Database models tend to be remarkably resistant to nondramatic changes in creative and price, says Jim Wheaton, a principal in Chapel Hill, NC-based Wheaton Consulting Group. Therefore, as long as the fundamentals of your business remain reasonably stable and there is no change in the structure of the source data, models are likely to retain their potency for years.
Should changes occur externally, however (shifts in the underlying structure of the source data, for instance), or within your business (if you’ve changed your merchandise mix, say), you need to alter the model. “Models extrapolate from the past to the future, based on an assumption of environmental constancy,” Wheaton explains. “When there is a disruption in constancy, extrapolations become problematic.”
Fortunately, he says, there is a way to determine the likelihood that model performance will deteriorate: “Every time a model is scored in a production environment, profiles should be run on each segment. These profiles should include averages and, optionally, distributions for every one of the model’s predictor variables. They should also include whatever RFM or demographic elements are helpful for painting a picture of the best customers vs. the worst, as well as those in between.”

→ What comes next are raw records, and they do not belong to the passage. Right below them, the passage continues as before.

(* ===== verification/Steady.v ===== *)
(** * Steady: what the handlers leave alone

    Operations that have nothing to do with downloads add to the writes and leave the
    backed-up requests and the transactions as they are.  Every such operation
    [preserves steady]; the proofs are compositions of the hints, done once for every
    relation that is a [Frame]. *)

From S2P Require Import Prelude Hoare Text Protocol Validators Vfs StdMap BackupRequests.
From S2P Require Import DownloadManager UsersDb Scheduler Manager ManagerSpec ManagerFrame.
From S2P Require Import Handler.

(** Writes are added, connections may go, downloads stay. *)
Record steady (g g' : manager) : Prop := {
  steady_sent : sent g `prefix_of` sent g';
  steady_backup : backup_requests_ g' = backup_requests_ g;
  steady_number : DownloadTransactionsIDCounter g' = DownloadTransactionsIDCounter g;
  steady_downloads : download_transactions_ (download_manager_ g')
                     = download_transactions_ (download_manager_ g);
  steady_uploads : upload_transactions_ (download_manager_ g')
                   = upload_transactions_ (download_manager_ g);
  steady_keys : ∀ a, a ∈ keys (connections_ g') → a ∈ keys (connections_ g);
}.

#[global] Instance steady_preorder : PreOrder steady.
Proof.
  split; [by split|]. intros g1 g2 g3 [S1 ? ? ? ? K1] [S2 ? ? ? ? K2].
  split; [by etrans|congruence..|auto].
Qed.

Lemma steady_alive g g' a : steady g g' → alive g' a = true → alive g a = true.
Proof.
  intros Hs. unfold alive. destruct (m_find a (connections_ g)) eqn:E; [done|].
  destruct (m_find a (connections_ g')) eqn:E'; [|done]. apply m_find_None in E.
  destruct E. apply (steady_keys _ _ Hs), elem_of_keys. apply m_find_elem in E'. eauto.
Qed.

(** ** Frames

    A relation that only looks at the writes, the downloads and some aspect of the
    connections is kept by every operation that changes the clients in the ways [changes]
    allows. *)

Class Frame (R : relation manager) (changes : (connection → connection) → Prop) : Prop := {
  frame_preorder :: PreOrder R;
  frame_others g g' :
    connections_ g' = connections_ g → sent g `prefix_of` sent g' →
    backup_requests_ g' = backup_requests_ g →
    DownloadTransactionsIDCounter g' = DownloadTransactionsIDCounter g →
    download_transactions_ (download_manager_ g') = download_transactions_ (download_manager_ g) →
    upload_transactions_ (download_manager_ g') = upload_transactions_ (download_manager_ g) →
    R g g';
  frame_client a f g : changes f → R g (on_connections (m_update a f) g);
  frame_erase a g : R g (on_connections (m_erase a) g);
  frame_stopped : changes with_stopped;
  frame_state st : changes (with_state st);
  frame_tree v : changes (with_tree v);
}.

Section frame.
Context `{Protocol} `{BoostSplit}.
Context (R : relation manager) {changes : (connection → connection) → Prop} `{!Frame R changes}.

Lemma framed_start_write a m : preserves R (start_write a m).
Proof. intros g x g' [= <- <-]. apply frame_others; try done. by apply prefix_app_r. Qed.

Lemma framed_conn a : preserves R (conn a).
Proof. intros g x g'. unfold conn. destruct (m_find _ _); [|done]. by intros [= <- <-]. Qed.

Lemma framed_on_conn a f : changes f → preserves R (on_conn a f).
Proof. intros Hf. apply preserves_modify. intros g. by apply frame_client. Qed.

Lemma framed_stopped a : preserves R (on_conn a with_stopped).
Proof. apply framed_on_conn, frame_stopped. Qed.
Lemma framed_state a st : preserves R (on_conn a (with_state st)).
Proof. apply framed_on_conn, frame_state. Qed.
Lemma framed_tree a v : preserves R (on_conn a (with_tree v)).
Proof. apply framed_on_conn, frame_tree. Qed.

Lemma framed_store msg n : preserves R (store_shared msg n).
Proof. intros g x g' [= <- <-]. by apply frame_others. Qed.

Lemma framed_counter n : preserves R (modify (λ s, set_processing_counter (n s) s)).
Proof. apply preserves_modify. intros g. by apply frame_others. Qed.

Lemma framed_start_shared a id : preserves R (start_shared_write a id).
Proof. intros g x g' [= <- <-]. apply frame_others; try done. by apply prefix_app_r. Qed.

Lemma framed_share id P : preserves R (share id P).
Proof.
  intros g x g'. rewrite share_spec. intros [= <- <-]. apply frame_others; try done.
  by apply prefix_app_r.
Qed.

Lemma framed_effects es : preserves R (modify (on_disk es)).
Proof. apply preserves_modify. intros g. by apply frame_others. Qed.

Lemma framed_forget a : preserves R (modify (on_connections (m_erase a))).
Proof. apply preserves_modify. intros g. apply frame_erase. Qed.

#[local] Hint Resolve framed_start_write framed_conn framed_stopped framed_state framed_tree
  framed_store framed_counter framed_start_shared framed_share framed_effects framed_forget
  : preserves.

Lemma framed_disconnection a : preserves R (notify_disconnection a).
Proof. unfold notify_disconnection. cbv zeta. preserves. Qed.
#[local] Hint Resolve framed_disconnection : preserves.

Lemma framed_stop a : preserves R (stop a).
Proof. unfold stop. preserves. Qed.

Lemma framed_do_notify nick msg : preserves R (do_notify nick msg).
Proof. unfold do_notify. preserves. Qed.

Lemma framed_collect id cs acc : preserves R (collect_and_share id cs acc).
Proof.
  revert acc. induction cs as [|[a c] cs IH]; intros acc; cbn [collect_and_share]; [preserves|].
  cbv zeta. destruct (is_processing c); [preserves|apply IH].
Qed.
#[local] Hint Resolve framed_do_notify framed_collect : preserves.

Lemma framed_registration a : preserves R (notify_files_registration a).
Proof. unfold notify_files_registration. cbv zeta. preserves. Qed.

Lemma framed_file_add f a : preserves R (notify_file_add f a).
Proof. unfold notify_file_add. cbv zeta. preserves. Qed.
Lemma framed_path_removed f a : preserves R (notify_path_removed f a).
Proof. unfold notify_path_removed. cbv zeta. preserves. Qed.
Lemma framed_path_renamed f h a : preserves R (notify_path_renamed f h a).
Proof. unfold notify_path_renamed. cbv zeta. preserves. Qed.

Lemma framed_written NDEBUG a id : preserves R (shared_write_done NDEBUG a id).
Proof.
  intros g x g'. unfold shared_write_done.
  assert (R g (on_unfinished (remove_one (a, id)) g)) as Hu by (by apply frame_others).
  destruct (alive _ a); [|by intros [= <- <-]].
  intros E. transitivity (on_unfinished (remove_one (a, id)) g); [done|]. revert E.
  assert (∀ f, preserves R (modify (on_storage f))) as Hst.
  { intros f. apply preserves_modify. intros s. by apply frame_others. }
  assert (preserves R (notify_shared_write_done NDEBUG id)) as Hp; [|apply Hp].
  unfold notify_shared_write_done. preserves.
  apply preserves_cassert; [apply _|]. intros s y s' [= <- <-]. by apply frame_others.
Qed.

Lemma framed_set_cached NDEBUG owner path : preserves R (SetFileToCached NDEBUG owner path).
Proof.
  intros g x g'. unfold SetFileToCached. destruct (m_find_if _ _) as [[b c]|]; [|by intros [= _ <-]].
  assert (preserves R (cassert NDEBUG (λ s,
    '(ok, v) ← SetCached PATH_SEPARATOR_CHR path true (remote_file_system_ (client_ c));
    Ok (ok, on_connections (m_update b (with_tree v)) s)))) as Hp; [|apply Hp].
  apply preserves_cassert; [apply _|]. intros s y s'. destruct (SetCached _ _ _ _) as [[ok v]|]; [|done].
  intros [= <- <-]. by apply (framed_tree b v s tt).
Qed.

Lemma framed_notify_download port owner ID c : preserves R (NotifyFileDownload port owner ID c).
Proof.
  intros g x g'. unfold NotifyFileDownload. destruct (m_find_if _ _) as [[b c']|];
    [|by intros [= _ <-]]. destruct (start_write _ _ g) as [[[] g1]|] eqn:E; [|done].
  cbn. intros [= _ <-]. by eapply framed_start_write.
Qed.

(** ** Requests *)

Context `{SqlApi}.
Variables (ra : str → str → str) (port : Z) (d : disk).

(** The same, of the manager of a server; the accounts are not used. *)
Record framedly (v v' : server) : Prop := {
  framedly_mgr : R (mgr v) (mgr v');
  framedly_posted : posted v' = posted v;
  framedly_db : users_db v' = users_db v;
}.
#[global] Instance framedly_preorder : PreOrder framedly.
Proof. split; [by split|]. intros v1 v2 v3 [] []. split; [by transitivity (mgr v2)|congruence..]. Qed.

Lemma framedly_in_mgr {A} (m : M manager A) : preserves R m → preserves framedly (in_mgr m).
Proof.
  intros Hm v x v'. unfold in_mgr. destruct (m (mgr v)) as [[y g']|] eqn:E; [|done].
  cbn. intros [= <- <-]. split; [|done..]. by eapply Hm.
Qed.

#[local] Hint Resolve framed_stop framed_registration framed_file_add framed_path_removed
  framed_path_renamed framedly_in_mgr : preserves.

Lemma framedly_answer a code r : preserves framedly (answer a code r).
Proof. unfold answer. preserves. Qed.
Lemma framedly_caught a r f : preserves framedly (caught a r f).
Proof. destruct f; cbn; try apply framedly_answer; preserves. Qed.
#[local] Hint Resolve framedly_answer framedly_caught : preserves.

(** The requests that concern neither the accounts nor the downloads. *)
Definition is_plain (t : task) : bool :=
  match t with
  | do_signin _ _ _ | do_signup _ _ _ | do_delete_account _ | do_download_file _ => false
  | _ => true
  end.

Lemma execute_framed j : is_plain (job_task j) = true → preserves framedly (execute ra port d j).
Proof.
  intros Hj v x v'. unfold execute. destruct (alive _ _); [|by intros [= <- <-]].
  destruct j as [a t]. cbn [job_connection job_task] in *.
  assert (∀ m : M server unit, preserves framedly m → m v = Ok (x, v') → framedly v v') as Hp
    by (intros m Hm E; by eapply Hm).
  destruct t; try done; apply Hp; clear Hp.
  - unfold run_push_files. preserves.
  - preserves.
  - unfold run_add_file. preserves.
  - unfold run_remove_path. preserves.
  - unfold run_remame_path. preserves.
Qed.
End frame.

(** ** Steadiness is a frame *)

Section steady.
Context `{Protocol} `{BoostSplit}.

#[global] Instance steady_frame : Frame steady (λ _, True).
Proof.
  split; try done; [apply _| | |].
  - intros g g' Ec. split; try done. by rewrite Ec.
  - intros a f g _. split; try done. intros b. cbn [connections_ on_connections]. by rewrite keys_update.
  - intros a g. split; try done. by intros b [_ ?]%elem_of_keys_erase.
Qed.

Lemma steady_start_write a m : preserves steady (start_write a m).
Proof. exact (framed_start_write steady a m). Qed.
Lemma steady_stop a : preserves steady (stop a).
Proof. exact (framed_stop steady a). Qed.
Lemma steady_written NDEBUG a id : preserves steady (shared_write_done NDEBUG a id).
Proof. exact (framed_written steady NDEBUG a id). Qed.
Lemma steady_set_cached NDEBUG owner path : preserves steady (SetFileToCached NDEBUG owner path).
Proof. exact (framed_set_cached steady NDEBUG owner path). Qed.
Lemma steady_notify_download port owner ID c : preserves steady (NotifyFileDownload port owner ID c).
Proof. exact (framed_notify_download steady port owner ID c). Qed.

Context `{SqlApi}.
Variables (ra : str → str → str) (port : Z) (d : disk).

(** The same, of the manager of a server. *)
Definition steadily (v v' : server) : Prop := steady (mgr v) (mgr v') ∧ posted v' = posted v.
#[global] Instance steadily_preorder : PreOrder steadily.
Proof.
  split; [by split|]. intros v1 v2 v3 [A1 B1] [A2 B2]. split; [by transitivity (mgr v2)|congruence].
Qed.

Lemma steadily_mgr {A} (m : M manager A) : preserves steady m → preserves steadily (in_mgr m).
Proof.
  intros Hm v x v'. unfold in_mgr. destruct (m (mgr v)) as [[y g']|] eqn:E; [|done].
  cbn. intros [= <- <-]. split; [|done]. by eapply Hm.
Qed.

Lemma steadily_db {A} (f : database → outcome (A * database)) : preserves steadily (in_db f).
Proof.
  intros v x v'. unfold in_db. destruct (f (users_db v)) as [[y db]|]; [|done].
  by intros [= <- <-].
Qed.

Lemma steadily_answer a code r : preserves steadily (answer a code r).
Proof. apply steadily_mgr, steady_start_write. Qed.
Lemma steadily_log_in a l : preserves steadily (log_in a l).
Proof. apply steadily_mgr. by exact (framed_on_conn steady a _ I). Qed.
Lemma steadily_conn a : preserves steadily (in_mgr (conn a)).
Proof. apply steadily_mgr. exact (framed_conn steady a). Qed.
Lemma steadily_gets {A} (f : manager → A) : preserves steadily (in_mgr (gets f)).
Proof. apply steadily_mgr, preserves_gets, _. Qed.
#[local] Hint Resolve steadily_db steadily_answer steadily_log_in steadily_conn steadily_gets : preserves.

(** Every request but a download. *)
Definition is_download (t : task) : bool :=
  match t with do_download_file _ => true | _ => false end.

Lemma execute_steady j : is_download (job_task j) = false → preserves steadily (execute ra port d j).
Proof.
  intros Hj v x v' E. destruct (is_plain (job_task j)) eqn:Hp.
  { by destruct (execute_framed steady ra port d j Hp v x v' E). }
  unfold execute in E. destruct (alive _ _); [|by injection E as <- <-].
  assert (∀ m : M server unit, preserves steadily m → m v = Ok (x, v') → steadily v v') as Hm
    by (intros m Hm E'; by eapply Hm).
  destruct (job_task j); try done; revert E; apply Hm.
  - unfold run_signin. preserves.
  - unfold run_signup. preserves.
  - unfold run_delete_account. preserves.
Qed.
End steady.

These profiles should not diverge significantly from those run off previous successful mailings, nor from profiles run off the original data set used to validate the model. “The extent to which divergence has occurred is the extent to which model deterioration is likely to be encountered,” Wheaton says. “Sudden, dramatic divergence generally is the result of a change in the structure of the source data. Gradual divergence often is symptomatic of a change in the dynamics of the business.”